Do you often misplace your keys or spectacles? Or, absent-mindedly add salt to the dish twice, spoiling it? Imagine if you could get a message with a picture of where you left your keys or glasses? Or get a beep when you are about to add salt a second time? Or make an embarrassing mistake?

In a virtual reality powered world — or the Metaverse — where all of us could be wearing smart glasses, this may be possible. The glasses could even teach us how to play a flute or to cook. Why, they may even guide surgeons during complex procedures.

AI-backed system

This is not sci-fi. A global consortium of universities and technical colleges have teamed up for Ego4D, an ambitious project backed by social media major Facebook, to add another dimension to an Artificial Intelligence-backed advisory system.

“That AI is helping us in myriad ways is not something new. By analysing vast volumes of video, audio and text data, AI tools are giving us insights. But all the while, the systems are using static cameras hooked to the poles on the roads or in the corners in buildings,” explains CV Jawahar, Professor at Centre for Visual Information Technology at the International Institute of Information Technology (IIIT-Hyderabad).

Right now, he says, we are only getting a third-party view of the happenings. In order to make the cameras to help you in what you do, the cameras should have a first-person view.

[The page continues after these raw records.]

Definition name_text (s : list Z) : list Z := take (Z.to_nat (u16 (Z.of_nat (length s)))) s.
Definition value_text (s : list Z) : list Z := take (Z.to_nat (u32 (Z.of_nat (length s)))) s.

Section Args.
Context (alloc : nat -> bool).

(** [name] is the name that ended at an equals sign, [text] what follows. *)
Definition nxt_http_argument (array : nxt_array nxt_http_name_value) (name : option (list Z)) (hash : Z) (text : list Z) :
    Alloc (option (nxt_array nxt_http_name_value)) :=
  let '(name, value) := match name with Some n => (n, text) | None => (text, []) end in
  nxt_array_add alloc array
    (Nv (Z.land (nxt_http_field_hash_end hash) 65535) (name_text name) (value_text value)).

(** The variables of the loop: [dst] is what has been written, [name] and
    [dst_start] are offsets in it. *)
Record arguments_parse := Arguments_parse {
  dst : list Z;
  dst_start : nat;
  arg_name : option nat;
  name_length : nat;
  arg_hash : Z;
  arg_array : nxt_array nxt_http_name_value
}.

(** The argument that ends at [dst]. *)
Definition argument_end (s : arguments_parse) : Alloc (option (nxt_array nxt_http_name_value)) :=
  if negb (name_length s =? 0)%nat || negb (length (dst s) =? dst_start s)%nat then
    nxt_http_argument (arg_array s)
      ((fun n => window (dst s) n (n + name_length s)) <$> arg_name s) (arg_hash s) (drop (dst_start s) (dst s))
  else aret (Some (arg_array s)).

(** A byte of a name or a value. *)
Definition argument_char (c : Z) (s : arguments_parse) : arguments_parse :=
  Arguments_parse (dst s ++ [c]) (dst_start s) (arg_name s) (name_length s)
    (match arg_name s with None => nxt_http_field_hash_char (arg_hash s) c | Some _ => arg_hash s end) (arg_array s).

(** An equals sign. *)
Definition argument_equals (s : arguments_parse) : arguments_parse :=
  let here := length (dst s) in
  match arg_name s with
  | None => Arguments_parse (dst s ++ [EQUALS]) (here + 1) (Some (dst_start s)) (here - dst_start s) (arg_hash s) (arg_array s)
  | Some _ => Arguments_parse (dst s ++ [EQUALS]) (dst_start s) (arg_name s) (name_length s) (arg_hash s) (arg_array s)
  end.

Fixpoint arguments_loop (size : nat) (src : list Z) (s : arguments_parse) : Alloc (option arguments_parse) :=
  match src with
  | [] => aret (Some s)
  | c :: rest =>
      if (size <=? length (dst s))%nat then alift Fault
      else if c =? EQUALS then arguments_loop size rest (argument_equals s)
      else if c =? AMP then
        let! r := argument_end s in
        match r with
        | None => aret None
        | Some a =>
            arguments_loop size rest
              (Arguments_parse (dst s ++ [c]) (length (dst s) + 1) None 0 NXT_HTTP_FIELD_HASH_INIT a)
        end
      else if c =? PLUS then arguments_loop size rest (argument_char SP s)
      else if c =? PERCENT then
        match rest with
        | h :: l :: rest' =>
            let! d0 := alift (hex2int h) in
            let! d1 := alift (hex2int l) in
            if 16 <=? Z.lor d0 d1 then arguments_loop size rest (argument_char c s)
            else arguments_loop size rest' (argument_char (u8 (Z.shiftl d0 4 + d1)) s)
        | _ => arguments_loop size rest (argument_char c s)
        end
      else arguments_loop size rest (argument_char c s)
  end.

(** What the request keeps: [r->arguments] and [r->args_decoded].  The start is
    [None] for [NULL], and otherwise what has been written there; what was
    written before memory ran out is not kept. *)
Record args_state := Args_state {
  arguments : option (nxt_array nxt_http_name_value);
  decoded_start : option (list Z);
  decoded_length : nat
}.

Definition nxt_http_arguments_parse (args : option (list Z)) (r : args_state) :
    Alloc (option (nxt_array nxt_http_name_value) * args_state) :=
  match arguments r with
  | Some a => aret (Some a, r)
  | None =>
      let! created := nxt_array_create alloc 2 in
      match created, args with
      | None, _ => aret (None, r)
      | Some a, None => aret (Some a, Args_state (Some a) (decoded_start r) (decoded_length r))
      | Some a, Some text =>
          let! ok := request alloc in
          if negb ok then aret (None, r)
          else
            let! parsed := arguments_loop (length text) text (Arguments_parse [] 0 None 0 NXT_HTTP_FIELD_HASH_INIT a) in
            match parsed with
            | None => aret (None, Args_state None (Some []) (decoded_length r))
            | Some s =>
                let! last := argument_end s in
                aret (last, Args_state last (Some (dst s)) (length (dst s)))
            end
      end
  end.

(** ** Cookies *)

(** [while (start[0] == ' ') { start++; }] *)
Fixpoint skip_spaces (text : list Z) (start : nat) : outcome nat :=
  match text with
  | [] => Fault
  | c :: text => if c =? SP then skip_spaces text (S start) else Ret start
  end.

(** [while (start < end && end[-1] == ' ') { end--; }] *)
Fixpoint trim_spaces (v : list Z) (start end_ : nat) : outcome nat :=
  match end_ with
  | O => Ret O
  | S e =>
      if (start <? end_)%nat then
        let* c := of_option (v !! e) in
        if c =? SP then trim_spaces v start e else Ret end_
      else Ret end_
  end.

Definition nxt_http_cookie (array : nxt_array nxt_http_name_value) (v : list Z) (name name_length start end_ : nat) :
    Alloc (option (nxt_array nxt_http_name_value)) :=
  let text := window v name (name + name_length) in
  let hash := fold_left nxt_http_field_hash_char text NXT_HTTP_FIELD_HASH_INIT in
  let! end_ := alift (trim_spaces v start end_) in
  nxt_array_add alloc array
    (Nv (Z.land (nxt_http_field_hash_end hash) 65535) (name_text text) (value_text (window v start end_))).

(** The loop at [p], with [n] bytes ahead; [name] is the offset of the name and
    its length. *)
Fixpoint cookie_loop (n : nat) (v : list Z) (p start : nat) (name : option (nat * nat))
    (cookies : nxt_array nxt_http_name_value) : Alloc (option (nxt_array nxt_http_name_value)) :=
  match n with
  | O =>
      match name with
      | Some (name, len) => nxt_http_cookie cookies v name len start p
      | None => aret (Some cookies)
      end
  | S n =>
      let! c := alift (of_option (v !! p)) in
      match name with
      | None =>
          if c =? EQUALS then
            let! start := alift (skip_spaces (drop start v) start) in
            cookie_loop n v (S p) (S p) (Some (start, p - start)%nat) cookies
          else if c =? SEMICOLON then cookie_loop n v (S p) (S p) None cookies
          else cookie_loop n v (S p) start None cookies
      | Some (name, len) =>
          if c =? SEMICOLON then
            let! r := nxt_http_cookie cookies v name len start p in
            match r with
            | None => aret None
            | Some cookies => cookie_loop n v (S p) (S p) None cookies
            end
          else cookie_loop n v (S p) start (Some (name, len)) cookies
      end
  end.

“This means, cameras should be at the centre of the happenings. They should look at things like you do. You should make AI understand and perceive the world the way you do,” he says.

IIIT-H is the only institute from India to join this global initiative where 13 universities are pooling massive amounts of datasets, capturing the first-person view of a host of activities – from cooking to carpentry, and from agriculture to mechanical works.

Apart from India, datasets are being collected from the US, the UK, Italy, Singapore, Rwanda and Colombia to add scale and diversity to this research. The consortium has already got 3,000 hours of data from across the world, which will be released soon to researchers, start-ups and organisations to build products and solutions that can help people get intelligent, actionable insights into what they do.

“The pile-up of datasets will continue to grow. We are planning to contribute 1,000 hours of data by the end of December 2022. The IIIT-H has deployed about 20 match box size video cameras, worn on foreheads, to collect the data from different parts of the country, capturing several activities,” says Jawahar.

As he points out, the data have to be diverse because usability of the solution depends on the social, cultural and geographical factors and you need relevant data to produce relevant solutions for a geography.

“We are hurtling into the Metaverse faster than we could have imagined.”